The LED backlighting system is the principal differentiator here, compared to most other LCD HDTVs. The set also features 240 Hz screen refresh, as you would expect with a top-tier LCD flat panel, which helps to sharpen up moving images and also smooth out judder from film-originated content.
The set features both USB and SD card ports, a nice convenience for putting on a slide show of your favorite pictures or listening to MP3 audio tracks. Dolby Volume helps maintain a more constant volume, substantially reducing annoyingly loud commercial interruptions. While the inclusion of Audyssey EQ is a step toward better audio fidelity, you’ll never mistake the Toshiba’s audio for hi-fi.

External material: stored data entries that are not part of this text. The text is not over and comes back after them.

Lemma decide_payment_Pay nows clock signer url config opts sel0 s s' sel n :
  decide_payment parseUrl nows clock signer url config opts sel0 s = (s', Ok (Pay sel n)) →
  sel = sel0 ∧ fo_dryRun opts = false ∧ fo_hasRpc opts = true ∧
  validatePaymentAmount (fs_recent s) (pr_amount sel) config = Ok n ∧
  (∀ max, fo_maxPayment opts = Some max → n ≤ max) ∧
  ((c ← config; xc_enableReplayProtection c) ≠ Some false →
     (isDuplicate parseUrl (fst nows) url (pr_payTo sel) (pr_amount sel) (fs_nonces s)).2 = false) ∧
  (∀ ctx, fs_shield s = Some ctx →
     evaluateX402Payment (snd nows) clock sel ctx config (Some signer) = Ok []).
Proof.
  unfold decide_payment. destruct (replay_check _ _ _ _ _ _) as [s1 replay] eqn:Hp.
  apply replay_check_Ok in Hp as (Hs1 & Hs2 & Hr). intros [= _ H0].
  apply bind_Ok_inv in H0 as ([] & -> & H0). apply approve_Pay in H0 as (-> & ? & ? & Hv & ? & Hb).
  rewrite Hs1 in Hv. rewrite Hs2 in Hb. split_and!; try done. by apply Hr.
Qed.

Lemma offered_Some url config opts resp sel :
  offered decode url config opts resp = Ok (Some sel) →
  check_url url config = Ok tt ∧ fr_status resp = 402 ∧ fo_hasPaymentSignature opts = false ∧
  acceptable config sel = true ∧
  (∃ n, BigInt (pr_amount sel) = Some n ∧ 0 ≤ n ≤ U64_MAX) ∧
  ∃ header accepts, fr_paymentRequired resp = Some header ∧
    decodePaymentRequiredHeader decode header = Ok accepts ∧ sel ∈ accepts.
Proof.
  unfold offered. intros H0. apply bind_Ok_inv in H0 as ([] & Hu & H0).
  destruct (Z.eqb_spec (fr_status resp) 402) as [H402|]; [|done]. cbn [negb] in H0.
  destruct (truthy_str (fr_paymentRequired resp)) as [header|] eqn:Hh; [|done].
  apply bind_Ok_inv in H0 as ([] & Hsig%throw_if_Ok & H0). apply bind_Ok_inv in H0 as (accepts & Hd & H0).
  apply bind_Ok_inv in H0 as (sel0 & Hsel & H0). injection H0 as <-.
  apply selectPaymentOption_Ok in Hsel as [Hin Hacc].
  destruct (decode_amounts _ _ _ Hd) as [_ Hall]. rewrite Forall_forall in Hall.
  split_and!; [done..|by apply Hall|]. exists header, accepts. split_and!; [|done|done].
  unfold truthy_str in Hh. destruct (fr_paymentRequired resp) as [h|]; [|done]. simpl in Hh.
  case_bool_decide; congruence.
Qed.

Lemma preflight_Pay nows clock signer url config opts resp s s' sel n :
  preflight parseUrl decode nows clock signer url config opts resp s = (s', Ok (Pay sel n)) →
  payment_checked nows clock signer url config opts resp s sel n.
Proof.
  unfold preflight. destruct (offered decode url config opts resp) as [[sel0|]|] eqn:Ho; [|done|done]. intros H0.
  apply offered_Some in Ho as (Hu & H402 & Hsig & Hacc & (n' & Hn' & Hr) & Hoff).
  apply decide_payment_Pay in H0 as (-> & ? & ? & Hv & ? & ? & Hb).
  apply validatePaymentAmount_Ok_iff in Hv as (Hn & Hpos & Hc & Hspike).
  assert (n' = n) as -> by congruence.
  split; try done; [by eapply check_url_Ok|split; [done|lia]|].
  intros ctx Hctx. apply evaluateX402Payment_nil; [done|]. by apply Hb.
Qed.
End Decision.

(** ** The cumulative cap over a run of payments *)

(** The total of a log after a cutoff, whatever the mint. *)
Definition total_after (cutoff : Z) (es : list SpendEntry) : Z :=
  sumZ (map (λ e, if cutoff <=? se_timestamp e then se_amount e else 0) es).

Definition log_nonneg (es : list SpendEntry) : Prop := Forall (λ e, 0 ≤ se_amount e) es.

Lemma getTotalSpendInWindow_eq now w st :
  getTotalSpendInWindow now w st = total_after (now - w) (spendEntries st).
Proof.
  unfold getTotalSpendInWindow, total_after.
  enough (∀ acc, foldl (λ sum e, sum + se_amount e) acc
      (filter (λ e, now - w ≤ se_timestamp e) (spendEntries st)) =
    acc + sumZ (map (λ e, if now - w <=? se_timestamp e then se_amount e else 0) (spendEntries st)))
    as H by (rewrite H; lia).
  induction (spendEntries st) as [|e es IH]; intros acc; [simpl; lia|].
  rewrite filter_cons. cbn [map].
  change (sumZ (?a :: ?b)) with (a + sumZ b).
  destruct (decide (now - w ≤ se_timestamp e)), (Z.leb_spec (now - w) (se_timestamp e)); try lia;
    cbn [foldl]; rewrite IH; lia.
Qed.

Lemma total_after_mono c c' es : log_nonneg es → c ≤ c' → total_after c' es ≤ total_after c es.
Proof.
  intros Hp Hc. unfold total_after. induction Hp as [|e l He _ IH]; simpl; [done|].
  unfold sumZ in *. simpl. destruct (Z.leb_spec c' (se_timestamp e)), (Z.leb_spec c (se_timestamp e)); lia.
Qed.

Lemma total_after_filter (P : SpendEntry → Prop) `{!∀ e, Decision (P e)} c es :
  log_nonneg es → log_nonneg (filter P es) ∧ total_after c (filter P es) ≤ total_after c es.
Proof.
  unfold log_nonneg, total_after.
  induction 1 as [|e l He _ [IH1 IH2]]; [done|]. rewrite filter_cons. unfold sumZ in *.
  destruct (decide (P e)); simpl; (split; [by try constructor|]); destruct (Z.leb_spec c (se_timestamp e)); lia.
Qed.

Lemma prune_total n1 n2 c st :
  log_nonneg (spendEntries st) →
  log_nonneg (spendEntries (prune n1 n2 st)) ∧
  total_after c (spendEntries (prune n1 n2 st)) ≤ total_after c (spendEntries st).
Proof.
  intros Hp. unfold prune. simpl. case_bool_decide; [by apply total_after_filter|done].
Qed.

Lemma recordX402Spend_total r1 r2 asset n ctx c :
  log_nonneg (spendEntries (state ctx)) → 0 ≤ n →
  let ctx' := recordX402Spend r1 r2 asset n ctx in
  log_nonneg (spendEntries (state ctx')) ∧
  total_after c (spendEntries (state ctx')) ≤ total_after c (spendEntries (state ctx)) + n.
Proof.
  intros Hp Hn. cbn zeta. unfold recordX402Spend, recordTransaction, recordSpend. cbn [state with_state].
  set (new := {| se_mint := asset; se_amount := n; se_timestamp := at_push r1 |}).
  set (st1 := with_logs (state ctx) (spendEntries (state ctx) ++ [new]) (txEntries (state ctx))).
  assert (Hp1 : log_nonneg (spendEntries st1)) by (apply Forall_app; split; [done|by repeat constructor]).
  destruct (prune_total (at_prune1 r1) (at_prune2 r1) c st1 Hp1) as [Hq1 Hq2].
  destruct (prune_total (at_prune1 r2) (at_prune2 r2) c
    (with_logs (prune (at_prune1 r1) (at_prune2 r1) st1)
       (spendEntries (prune (at_prune1 r1) (at_prune2 r1) st1))
       (txEntries (prune (at_prune1 r1) (at_prune2 r1) st1 ) ++ [at_push r2])) Hq1) as [Hr1 Hr2].
  split; [exact Hr1|]. etransitivity; [exact Hr2|]. etransitivity; [exact Hq2|].
  unfold total_after, st1. cbn [with_logs spendEntries]. rewrite map_app, sumZ_app.
  unfold sumZ at 2. simpl. destruct (at_push r1 <? c) eqn:?, (c <=? at_push r1) eqn:?; lia.
Qed.

Section Runs.
Context {E : Type} `{NonceStorage E}.
Context (parseUrl : string → option string) (decode : string → option json).
Context (c : X402Config).

(** A flow between two of its awaits: an option is selected and the replay
    check awaited; the check has passed; the payment is decided and is built,
    signed and sent; the server answered 2xx and the nonce is recorded; the amount
    is recorded and the poll awaited. *)
Inductive stage : Type :=
| Selected (signer url : string) (opts : fetch_options) (sel : PaymentRequirements)
| Cleared (signer url : string) (opts : fetch_options) (sel : PaymentRequirements)
| Paying (url : string) (sel : PaymentRequirements) (amount : Z)
| Noted (sel : PaymentRequirements) (amount : Z)
| Settling (sel : PaymentRequirements) (amount : Z).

Connection to an external audio system is aided by the provision of both stereo analog outputs and an optical digital output.
Where the Toshiba falls short (compared to some other top-line HDTV flat panels) is the lack of an Ethernet port, which precludes on-demand internet video streaming, a desirable feature given the wide choice of downloadable movies and TV shows from services such as Amazon, Blockbuster, Netflix and Roxio.
In addition to two HD-compatible component video inputs, there are four HDMI inputs, of which one is located on the side panel convenience jack-pack. An RGB PC input is provided, but the maximum resolution is limited to SXGA (1280 x 1024). The side panel’s jack-pack features both USB and SD slots, as well as a standard definition video input with stereo audio. No Ethernet port though, which is a curious omission on a top-tier set like this Toshiba.
On Screen Display
Nothing too fancy here, as the Toshiba’s OSD is similar to their other recent models, but it gets the job done. Of note is the inclusion of their Theater Lock feature, which locks the various picture adjustment settings, preventing inadvertent user mis-adjustment. The range of picture adjustments is quite extensive, offering a high level of fine tuning capability.